L’interculturalisme à travers le filtre cognitif
Comment Gilles Tremblay recompose le gamelan dans Oralléluiants

Jonathan Goldman

Résumé

Dans un article consacré à l’impact bien connu du gamelan sur le langage musical de Claude Debussy, Nicholas Cook propose une interprétation de l’œuvre du compositeur français qui navigue entre une perspective qui prétend que le gamelan a eu une valeur de «confirmation» de principes déjà acquis et, à l’opposé, une autre qui ne considèrent les innovations de Debussy que de douteuses imitations superficielles d’une culture musicale étrangère.

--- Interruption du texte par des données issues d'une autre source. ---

(** C3: for every list of request lines and every chunk count
    NUM_PARTS >= 1 there are NUM_PARTS parts and their line lists,
    concatenated in order, are the original line list: every line once,
    order kept.  The cell returns NUM_PARTS paths, and the file of part
    number i holds the i-th of these line lists (the input file itself
    when NUM_PARTS is 1, the joined slice otherwise). *)
Theorem chunks_partition (NUM_PARTS : nat) :
  1 ≤ NUM_PARTS →
  (∀ lines : list string,
     length (Chunker.part_lines NUM_PARTS lines) = NUM_PARTS ∧
     concat (Chunker.part_lines NUM_PARTS lines) = lines) ∧
  (∀ (fs : gmap string string) (text : string),
     fs !! Chunker.jsonl_path = Some text →
     ∃ part_paths fs',
       Chunker.split_parts NUM_PARTS fs = inr (part_paths, fs') ∧
       length part_paths = NUM_PARTS ∧
       ∀ i p ls,
         part_paths !! i = Some p →
         Chunker.part_lines NUM_PARTS (Files.splitlines text) !! i = Some ls →
         fs' !! p = Some (if decide (NUM_PARTS = 1) then text
                          else PyStr.join Builder.nl ls)).
Proof.
  intros HN. split.
  { intros lines. split.
    - apply ChunkerFacts.part_lines_length.
    - by apply ChunkerFacts.part_lines_concat. }
  intros fs text Hfs. set (lines := Files.splitlines text).
  destruct (decide (NUM_PARTS = 1)) as [->|Hne].
  - exists [Chunker.jsonl_path], fs. split_and!; try done.
    intros [|i] p ls; [|done]. by intros [= <-] _.
  - pose proof (ChunkerFacts.write_parts_spec lines
                  (Chunker.chunk_size NUM_PARTS lines) fs NUM_PARTS) as Hspec.
    cbv zeta in Hspec. destruct Hspec as (Hpaths & Hwritten & _).
    destruct (foldl _ _ _) as [part_paths fs'] eqn:Hfold. cbn [fst snd] in *.
    exists part_paths, fs'. split_and!.
    + rewrite (ChunkerFacts.split_parts_many _ _ text) by (done || lia).
      fold lines. by rewrite Hfold.
    + by rewrite Hpaths, length_map, length_seq.
    + intros i p ls Hp Hls. subst part_paths.
      apply list_lookup_fmap_Some in Hp as (j & -> & Hj).
      apply lookup_seq in Hj as [-> Hi]. cbn in Hls.
      unfold Chunker.part_lines in Hls.
      destruct (Nat.eqb_spec NUM_PARTS 1) as [?|_]; [done|].
      apply list_lookup_fmap_Some in Hls as (j & -> & Hj).
      apply lookup_seq in Hj as [-> _]. by apply Hwritten.
Qed.

Lemma chunks_partition_witness :
  (length (Chunker.part_lines 3 Examples.eight_lines) = 3 ∧
   concat (Chunker.part_lines 3 Examples.eight_lines) = Examples.eight_lines) ∧
  ∃ part_paths fs',
    Chunker.split_parts 3 Examples.eight_files = inr (part_paths, fs') ∧
    length part_paths = 3.
Proof.
  destruct (chunks_partition 3) as [Hlines Hcell]; [lia|].
  split; [apply Hlines|].
  destruct (Hcell Examples.eight_files
              (PyStr.join Builder.nl Examples.eight_lines))
    as (part_paths & fs' & Hrun & Hlen & _); [reflexivity|].
  exists part_paths, fs'. split; [exact Hrun | exact Hlen].
Defined.

(** C8: with NUM_PARTS = 1 the cell returns the input file as the single
    part and writes nothing: no file is created or changed, so the lines of
    the part are the lines of the input, as they are. *)
Theorem single_part_is_input (fs : gmap string string) :
  Chunker.split_parts 1 fs = inr ([Chunker.jsonl_path], fs) ∧
  ∀ lines, Chunker.part_lines 1 lines = [lines].
Proof. done. Qed.

(** C10: with NUM_PARTS > 1 part number i is the slice
    lines[i*chunk:(i+1)*chunk] of the fixed width
    chunk = len(lines) // NUM_PARTS + 1, cut off at the end of the list;
    8 lines in 4 parts give the sizes 3, 3, 2, 0; and a part whose slice is
    empty is written all the same (as an empty file) and its path is in
    the list of parts. *)
Theorem fixed_width_chunks (NUM_PARTS : nat) (fs : gmap string string) (text : string) :
  2 ≤ NUM_PARTS →
  fs !! Chunker.jsonl_path = Some text →
  let lines := Files.splitlines text in
  let chunk := length lines / NUM_PARTS + 1 in
  ∃ part_paths fs',
    Chunker.split_parts NUM_PARTS fs = inr (part_paths, fs') ∧
    length part_paths = NUM_PARTS ∧
    (∀ i, i < NUM_PARTS →
       let part := Chunker.slice lines (i * chunk) ((i + 1) * chunk) in
       part = take chunk (drop (i * chunk) lines) ∧
       length part = chunk `min` (length lines - i * chunk) ∧
       part_paths !! i = Some (Chunker.part_path i) ∧
       fs' !! Chunker.part_path i = Some (PyStr.join Builder.nl part) ∧
       (part = [] → fs' !! Chunker.part_path i = Some EmptyString)) ∧
    map length (Chunker.part_lines 4 Examples.eight_lines) = [3; 3; 2; 0].
Proof.
  intros HN Hfs lines chunk.
  pose proof (ChunkerFacts.write_parts_spec lines
                (Chunker.chunk_size NUM_PARTS lines) fs NUM_PARTS) as Hspec.
  cbv zeta in Hspec. destruct Hspec as (Hpaths & Hwritten & _).
  destruct (foldl _ _ _) as [part_paths fs'] eqn:Hfold. cbn [fst snd] in *.
  exists part_paths, fs'. split_and!.
  - rewrite (ChunkerFacts.split_parts_many _ _ text) by done.
    fold lines. by rewrite Hfold.
  - by rewrite Hpaths, length_map, length_seq.
  - intros i Hi. split_and!.
    + apply ChunkerFacts.slice_window.
    + apply ChunkerFacts.slice_length.
    + rewrite Hpaths. apply list_lookup_fmap_Some. exists i.
      split; [done|]. by apply lookup_seq.
    + by apply Hwritten.
    + intros Hempty. specialize (Hwritten i Hi).
      unfold Chunker.chunk_slice, Chunker.chunk_size in Hwritten.
      fold lines chunk in Hwritten. by rewrite Hempty in Hwritten.
  - reflexivity.
Qed.

Lemma fixed_width_chunks_witness :
  ∃ part_paths fs',
    Chunker.split_parts 4 Examples.eight_files = inr (part_paths, fs') ∧
    part_paths !! 3 = Some "int_data/batch_parts_demo/claims_part4.jsonl" ∧
    fs' !! "int_data/batch_parts_demo/claims_part4.jsonl" = Some EmptyString.
Proof.
  destruct (fixed_width_chunks 4 Examples.eight_files
              (PyStr.join Builder.nl Examples.eight_lines))
    as (part_paths & fs' & Hcell & _ & Hparts & _).
  - lia.
  - reflexivity.
  - exists part_paths, fs'. destruct (Hparts 3) as (_ & _ & Hp & _ & Hempty); [lia|].
    split_and!; [exact Hcell | exact Hp | apply Hempty; reflexivity].
Defined.

(** ** Poller *)

Module PollerFacts.
Import Poller.

(** One handle, set by set. *)
Lemma visit_spec status s bid :
  let s' := visit status s bid in
  (∀ b, b ∈ PENDING s' ↔
        b ∈ PENDING s ∧
        ¬ (b = bid ∧ (status b = "completed" ∨ status b = "failed"))) ∧
  (∀ b, b ∈ COMPLETED s' ↔
        b ∈ COMPLETED s ∨ (b = bid ∧ status b = "completed")) ∧
  (∀ b, b ∈ FAILED s' ↔
        b ∈ FAILED s ∨ (b = bid ∧ status b = "failed")) ∧
  log s' = log s ++ [retrieved status bid].
Proof.
  cbv zeta. unfold visit, retrieved.
  destruct (decide (status bid = "completed")) as [Hc|Hc];
    [|destruct (decide (status bid = "failed")) as [Hf|Hf]];
    cbn [PENDING COMPLETED FAILED log];
    (split_and!; [| | |done]); intros b;
    rewrite ?elem_of_difference, ?elem_of_union, ?elem_of_singleton;
    (split; [intros ?|intros ?]);
    destruct (decide (b = bid)) as [->|Hb];
    try rewrite Hc in *; try rewrite Hf in *; naive_solver.
Qed.

(** One pass over a list of handles, set by set. *)
Lemma foldl_visit_spec status l s :
  let s' := foldl (visit status) s l in
  (∀ b, b ∈ PENDING s' ↔
        b ∈ PENDING s ∧
        ¬ (b ∈ l ∧ (status b = "completed" ∨ status b = "failed"))) ∧
  (∀ b, b ∈ COMPLETED s' ↔
        b ∈ COMPLETED s ∨ (b ∈ l ∧ status b = "completed")) ∧
  (∀ b, b ∈ FAILED s' ↔
        b ∈ FAILED s ∨ (b ∈ l ∧ status b = "failed")) ∧
  log s' = log s ++ map (retrieved status) l.
Proof.
  revert s. induction l as [|bid l IH]; intros s; cbv zeta.
  - cbn [foldl map]. rewrite app_nil_r. set_solver.
  - cbn [foldl map]. specialize (IH (visit status s bid)). cbv zeta in IH.
    destruct IH as (HP & HC & HF & HL).
    destruct (visit_spec status s bid) as (HP1 & HC1 & HF1 & HL1).
    split_and!.
    + intros b. rewrite HP, HP1, elem_of_cons. tauto.
    + intros b. rewrite HC, HC1, elem_of_cons. tauto.
    + intros b. rewrite HF, HF1, elem_of_cons. tauto.
    + by rewrite HL, HL1, <- app_assoc.
Qed.

(** One sweep, set by set. *)
Lemma sweep_spec status s :
  let s' := sweep status s in
  (∀ b, b ∈ PENDING s' ↔ b ∈ PENDING s ∧ ¬ terminal (status b)) ∧
  (∀ b, b ∈ COMPLETED s' ↔
        b ∈ COMPLETED s ∨ (b ∈ PENDING s ∧ status b = "completed")) ∧
  (∀ b, b ∈ FAILED s' ↔
        b ∈ FAILED s ∨ (b ∈ PENDING s ∧ status b = "failed")).
Proof.
  cbv zeta.
  destruct (foldl_visit_spec status (elements (PENDING s)) s) as (HP & HC & HF & _).
  unfold sweep, terminal. cbn [PENDING COMPLETED FAILED log].
  case_decide; cbn [PENDING COMPLETED FAILED];
    (split_and!; intros b;
     [ rewrite HP | rewrite HC | rewrite HF ]; rewrite elem_of_elements; tauto).
Qed.
(** C10.  [get_obj] answers the same [None] for an input slot that does
    not exist and for one that holds a pickled [None]; and once a
    [finalize] of a value has returned and has written the input slot,
    [get_obj] answers that value. *)
Theorem get_obj_none_is_ambiguous self w v :
  let inp := TempObjResource.filename (TempObjManager.input self) in
  (inp ∉ denied w → fs w !! inp = None →
   result (TempObjManager.get_obj self) w = Ok py_None) ∧
  (inp ∉ denied w → ∀ t, fs w !! inp = Some (File (pickle_dumps py_None) t) →
   result (TempObjManager.get_obj self) w = Ok py_None) ∧
  (let w' := after (TempObjManager.finalize self v) w in
   result (TempObjManager.finalize self v) w = Ok () →
   EvWrite inp ∈ events_since w w' →
   result (TempObjManager.get_obj self) w' = Ok v).
Proof.
  intros inp. split_and!.
  - intros Hd Hn. unfold result. rewrite get_obj_run. fold inp.
    by rewrite bool_decide_eq_false_2, Hn.
  - intros Hd t Hs. unfold result. rewrite get_obj_run. fold inp.
    rewrite bool_decide_eq_false_2, Hs by done. simpl.
    by rewrite pickle_loads_dumps.
  - intros w'. unfold w', result, after, events_since.
    set (out := TempObjResource.filename (TempObjManager.output self)).
    destruct (TempObjManager.finalize self v w) as [r wf] eqn:Hrun. simpl.
    intros -> Hin.
    assert (Hread : ∀ t, inp ∉ denied wf →
              fs wf !! inp = Some (File (pickle_dumps v) t) →
              (TempObjManager.get_obj self wf).1 = Ok v).
    { intros t Hd Hs. rewrite get_obj_run. fold inp.
      rewrite bool_decide_eq_false_2, Hs by done. simpl.
      by rewrite pickle_loads_dumps. }
    revert Hrun. unfold TempObjManager.finalize. fold inp out.
    rewrite bind_run. unfold open_write at 1.
    destruct (bool_decide (out ∈ denied w)) eqn:Hdo; [done|].
    apply bool_decide_eq_false in Hdo.
    rewrite bind_run. unfold TempObjResource.exists_. rewrite get_exists_run.
    fold inp. set (wa := emit _ _). set (w1 := memo inp wa).
    rewrite bind_run.
    assert (Hrest : ∀ differs : bool,
      ((if differs then open_write inp (pickle_dumps v) else ret ()) ≫= λ _,
        fstatcache.invalidate_cached_state inp ≫= λ _,
        fstatcache.invalidate_cached_state out) w1 = (Ok (), wf) →
      (TempObjManager.get_obj self wf).1 = Ok v).
    { intros differs. unfold mbind, M_bind, bind, open_write, ret,
        fstatcache.invalidate_cached_state, modify.
      destruct differs; simpl.
      - destruct (bool_decide (inp ∈ denied w)) eqn:Hdi; [done|].
        apply bool_decide_eq_false in Hdi. intros [= <-].
        eapply Hread; simpl; [done|]. apply lookup_insert_eq.
      - intros [= <-]. simpl in Hin.
        rewrite <- !app_assoc, drop_app_length in Hin.
        assert (inp = out) as Hio by set_solver.
        eapply Hread; simpl; [by rewrite Hio|].
        rewrite Hio. apply lookup_insert_eq. }
    destruct (bool_decide (is_Some (observed wa inp))); simpl.
    + rewrite bind_run, get_obj_run.
      destruct (bool_decide (_ ∈ denied w1));
        [exact (Hrest (negb (obj_equal v py_None)))|].
      destruct (fs w1 !! _) as [stored|];
        [|exact (Hrest (negb (obj_equal v py_None)))].
      destruct (pickle_loads (content stored)) as [x|]; [|done].
      exact (Hrest (negb (obj_equal v x))).
    + exact (Hrest true).
Qed.

End manager.

(** C6 on [obj_manager] with the integer 7 accepted. *)
Lemma get_obj_reads_input_witness :
  ("tmp/obj._o" ∉ denied (world_with_input (Py2.Atom (Py2.AInt 7)))) ∧
  result (TempObjManager.get_obj obj_manager) (world_with_input (Py2.Atom (Py2.AInt 7)))
    = Ok (Py2.Atom (Py2.AInt 7)).
Proof.
  assert (Hd : "tmp/obj._o" ∉ denied (world_with_input (Py2.Atom (Py2.AInt 7))))
    by (simpl; apply not_elem_of_empty).
  split; [exact Hd|].
  destruct (get_obj_reads_input obj_manager _ Hd) as [_ ->].
  unfold world_with_input, obj_manager. cbn [fs TempObjManager.input TempObjResource.filename].
  rewrite lookup_singleton_eq. cbn [content].
  by rewrite pickle_loads_dumps.
Defined.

Le présent article est conçu dans la prolongation de l’article de Cook mais orienté vers l’inspiration de la musique javanaise dont témoigne l’œuvre Oralléluiants (1975) de Gilles Tremblay (1932-2017), et tente, à l’instar de celui de Cook, d’aller au-delà d’une opposition entre un pastiche stylistique passablement orientaliste et une approche plus profonde d’«assimilation stylistique» dans la musique du compositeur québécois. L’article propose la notion de «filtre cognitif» pour comprendre la façon dont le gamelan a exercé une influence sur le compositeur sans qu’il ait pour autant affecté d’autres compositeurs de la même façon. Le terme «filtre cognitif» désigne ici toute schématisation de la musique que l’observateur doit à sa formation, son métier, son acculturation, la singularité de sa vie intérieure, etc., et qui représente et ordonne les données de la perception sensorielle permettant ainsi l’appréhension d’une musique jusqu’alors inconnue.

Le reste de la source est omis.